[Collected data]

+++

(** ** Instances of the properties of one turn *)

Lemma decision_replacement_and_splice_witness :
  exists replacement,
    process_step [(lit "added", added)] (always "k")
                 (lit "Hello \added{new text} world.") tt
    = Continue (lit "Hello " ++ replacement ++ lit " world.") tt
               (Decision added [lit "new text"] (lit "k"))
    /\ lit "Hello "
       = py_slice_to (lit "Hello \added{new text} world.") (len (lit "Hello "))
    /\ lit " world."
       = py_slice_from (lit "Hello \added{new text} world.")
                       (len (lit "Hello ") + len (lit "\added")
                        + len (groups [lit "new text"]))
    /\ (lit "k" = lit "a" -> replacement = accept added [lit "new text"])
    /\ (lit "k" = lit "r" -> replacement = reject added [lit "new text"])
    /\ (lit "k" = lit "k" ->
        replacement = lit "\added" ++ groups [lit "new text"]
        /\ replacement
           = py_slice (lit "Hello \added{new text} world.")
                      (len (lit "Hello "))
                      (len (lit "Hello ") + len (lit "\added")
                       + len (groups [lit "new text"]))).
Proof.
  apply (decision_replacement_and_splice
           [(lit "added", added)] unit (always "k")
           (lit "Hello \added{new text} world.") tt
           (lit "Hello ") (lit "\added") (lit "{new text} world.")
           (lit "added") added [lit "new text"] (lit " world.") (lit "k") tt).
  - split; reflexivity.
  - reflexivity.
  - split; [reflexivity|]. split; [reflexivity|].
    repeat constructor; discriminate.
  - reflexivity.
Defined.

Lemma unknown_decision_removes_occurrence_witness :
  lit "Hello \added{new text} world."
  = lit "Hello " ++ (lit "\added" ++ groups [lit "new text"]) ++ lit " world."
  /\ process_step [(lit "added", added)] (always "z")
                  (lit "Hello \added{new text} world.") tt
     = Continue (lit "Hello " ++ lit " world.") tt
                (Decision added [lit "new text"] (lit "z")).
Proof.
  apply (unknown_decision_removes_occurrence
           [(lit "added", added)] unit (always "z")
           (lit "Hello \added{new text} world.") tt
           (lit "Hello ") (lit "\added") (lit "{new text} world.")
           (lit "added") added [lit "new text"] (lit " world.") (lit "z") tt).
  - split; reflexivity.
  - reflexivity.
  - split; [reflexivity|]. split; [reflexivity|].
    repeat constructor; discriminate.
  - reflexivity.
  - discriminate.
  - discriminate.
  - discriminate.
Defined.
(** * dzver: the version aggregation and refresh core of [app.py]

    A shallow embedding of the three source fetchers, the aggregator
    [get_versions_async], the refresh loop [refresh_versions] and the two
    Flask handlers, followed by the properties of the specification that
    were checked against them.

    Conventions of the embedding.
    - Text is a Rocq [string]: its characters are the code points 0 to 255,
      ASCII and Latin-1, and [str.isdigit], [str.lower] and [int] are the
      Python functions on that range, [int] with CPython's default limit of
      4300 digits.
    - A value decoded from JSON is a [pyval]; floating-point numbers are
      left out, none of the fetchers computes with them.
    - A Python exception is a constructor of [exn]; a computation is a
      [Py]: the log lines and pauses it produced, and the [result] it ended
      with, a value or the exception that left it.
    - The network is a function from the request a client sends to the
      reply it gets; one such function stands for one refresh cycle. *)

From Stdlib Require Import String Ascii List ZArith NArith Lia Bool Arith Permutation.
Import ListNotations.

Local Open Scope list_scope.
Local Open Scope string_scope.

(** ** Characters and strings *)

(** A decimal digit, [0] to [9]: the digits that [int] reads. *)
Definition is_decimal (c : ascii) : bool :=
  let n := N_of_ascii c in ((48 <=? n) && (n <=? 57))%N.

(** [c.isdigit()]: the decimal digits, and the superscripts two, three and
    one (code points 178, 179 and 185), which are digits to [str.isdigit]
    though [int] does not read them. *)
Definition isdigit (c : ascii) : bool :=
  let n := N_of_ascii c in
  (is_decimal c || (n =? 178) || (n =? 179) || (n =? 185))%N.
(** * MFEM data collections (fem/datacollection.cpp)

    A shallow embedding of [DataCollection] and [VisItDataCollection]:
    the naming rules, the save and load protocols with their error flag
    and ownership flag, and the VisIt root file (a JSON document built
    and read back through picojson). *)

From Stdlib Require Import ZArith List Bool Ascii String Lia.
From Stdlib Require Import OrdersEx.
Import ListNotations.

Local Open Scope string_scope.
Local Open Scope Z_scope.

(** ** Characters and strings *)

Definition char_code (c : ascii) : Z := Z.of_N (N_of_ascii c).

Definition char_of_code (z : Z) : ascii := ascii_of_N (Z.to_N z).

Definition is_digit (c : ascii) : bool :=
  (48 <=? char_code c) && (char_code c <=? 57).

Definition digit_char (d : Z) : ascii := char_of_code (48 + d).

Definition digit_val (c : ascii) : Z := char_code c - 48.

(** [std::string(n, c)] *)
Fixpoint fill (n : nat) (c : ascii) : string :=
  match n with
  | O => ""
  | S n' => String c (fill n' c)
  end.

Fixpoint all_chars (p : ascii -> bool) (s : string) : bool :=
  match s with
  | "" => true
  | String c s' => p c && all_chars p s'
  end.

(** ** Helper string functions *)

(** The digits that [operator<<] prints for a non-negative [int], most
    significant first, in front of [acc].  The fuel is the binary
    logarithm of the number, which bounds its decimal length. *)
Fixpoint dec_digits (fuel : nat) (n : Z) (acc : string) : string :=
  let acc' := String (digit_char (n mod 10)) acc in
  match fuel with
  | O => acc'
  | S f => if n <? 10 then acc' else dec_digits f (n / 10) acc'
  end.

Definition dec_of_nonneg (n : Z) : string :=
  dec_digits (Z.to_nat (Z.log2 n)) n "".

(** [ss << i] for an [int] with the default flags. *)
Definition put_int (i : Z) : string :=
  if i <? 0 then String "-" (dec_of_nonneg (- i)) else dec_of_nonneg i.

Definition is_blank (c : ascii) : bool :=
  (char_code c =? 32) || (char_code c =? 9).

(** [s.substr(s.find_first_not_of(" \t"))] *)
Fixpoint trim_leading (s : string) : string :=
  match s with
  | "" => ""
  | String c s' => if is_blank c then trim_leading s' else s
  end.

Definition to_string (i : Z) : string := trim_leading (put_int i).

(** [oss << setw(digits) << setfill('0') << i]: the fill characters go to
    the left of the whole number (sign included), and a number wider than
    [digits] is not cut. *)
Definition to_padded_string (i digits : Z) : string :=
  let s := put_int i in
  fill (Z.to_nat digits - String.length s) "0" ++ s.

+++

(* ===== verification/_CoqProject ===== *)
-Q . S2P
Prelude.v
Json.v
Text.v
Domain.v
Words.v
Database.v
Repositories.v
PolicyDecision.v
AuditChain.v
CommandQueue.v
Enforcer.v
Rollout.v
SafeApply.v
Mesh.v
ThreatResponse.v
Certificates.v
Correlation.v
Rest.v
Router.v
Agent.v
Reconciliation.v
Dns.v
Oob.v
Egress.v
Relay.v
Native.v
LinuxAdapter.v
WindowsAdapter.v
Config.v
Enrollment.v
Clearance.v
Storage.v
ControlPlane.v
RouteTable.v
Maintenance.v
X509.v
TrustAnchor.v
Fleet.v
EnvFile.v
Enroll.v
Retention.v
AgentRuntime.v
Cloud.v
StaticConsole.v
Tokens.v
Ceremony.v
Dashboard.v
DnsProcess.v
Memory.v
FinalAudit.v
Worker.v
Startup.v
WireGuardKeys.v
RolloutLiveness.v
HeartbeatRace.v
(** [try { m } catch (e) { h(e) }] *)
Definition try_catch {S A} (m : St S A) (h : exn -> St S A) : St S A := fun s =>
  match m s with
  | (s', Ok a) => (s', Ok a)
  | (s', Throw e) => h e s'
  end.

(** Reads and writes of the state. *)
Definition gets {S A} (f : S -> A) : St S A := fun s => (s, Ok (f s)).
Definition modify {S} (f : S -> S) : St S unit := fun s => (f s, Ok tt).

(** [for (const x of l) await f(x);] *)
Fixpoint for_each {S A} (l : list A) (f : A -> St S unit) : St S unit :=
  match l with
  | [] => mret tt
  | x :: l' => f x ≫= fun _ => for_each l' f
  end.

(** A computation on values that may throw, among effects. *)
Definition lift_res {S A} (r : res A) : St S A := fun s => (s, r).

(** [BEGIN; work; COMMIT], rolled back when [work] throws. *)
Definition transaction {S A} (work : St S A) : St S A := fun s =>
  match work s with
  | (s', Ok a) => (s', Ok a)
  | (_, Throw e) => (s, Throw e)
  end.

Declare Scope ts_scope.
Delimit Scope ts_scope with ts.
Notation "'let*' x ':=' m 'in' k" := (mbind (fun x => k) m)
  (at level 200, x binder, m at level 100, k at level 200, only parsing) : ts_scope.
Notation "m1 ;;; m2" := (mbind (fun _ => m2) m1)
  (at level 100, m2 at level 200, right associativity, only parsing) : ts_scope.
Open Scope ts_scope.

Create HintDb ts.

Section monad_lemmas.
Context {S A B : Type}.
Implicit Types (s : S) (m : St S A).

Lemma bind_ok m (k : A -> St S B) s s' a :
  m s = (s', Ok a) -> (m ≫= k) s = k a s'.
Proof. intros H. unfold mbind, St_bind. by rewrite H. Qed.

+++

## Task requirements
Find every line in the records above that holds the word "points", and copy each one.

## Task solution
    - Text is a Rocq [string]: its characters are the code points 0 to 255,
    one (code points 178, 179 and 185), which are digits to [str.isdigit]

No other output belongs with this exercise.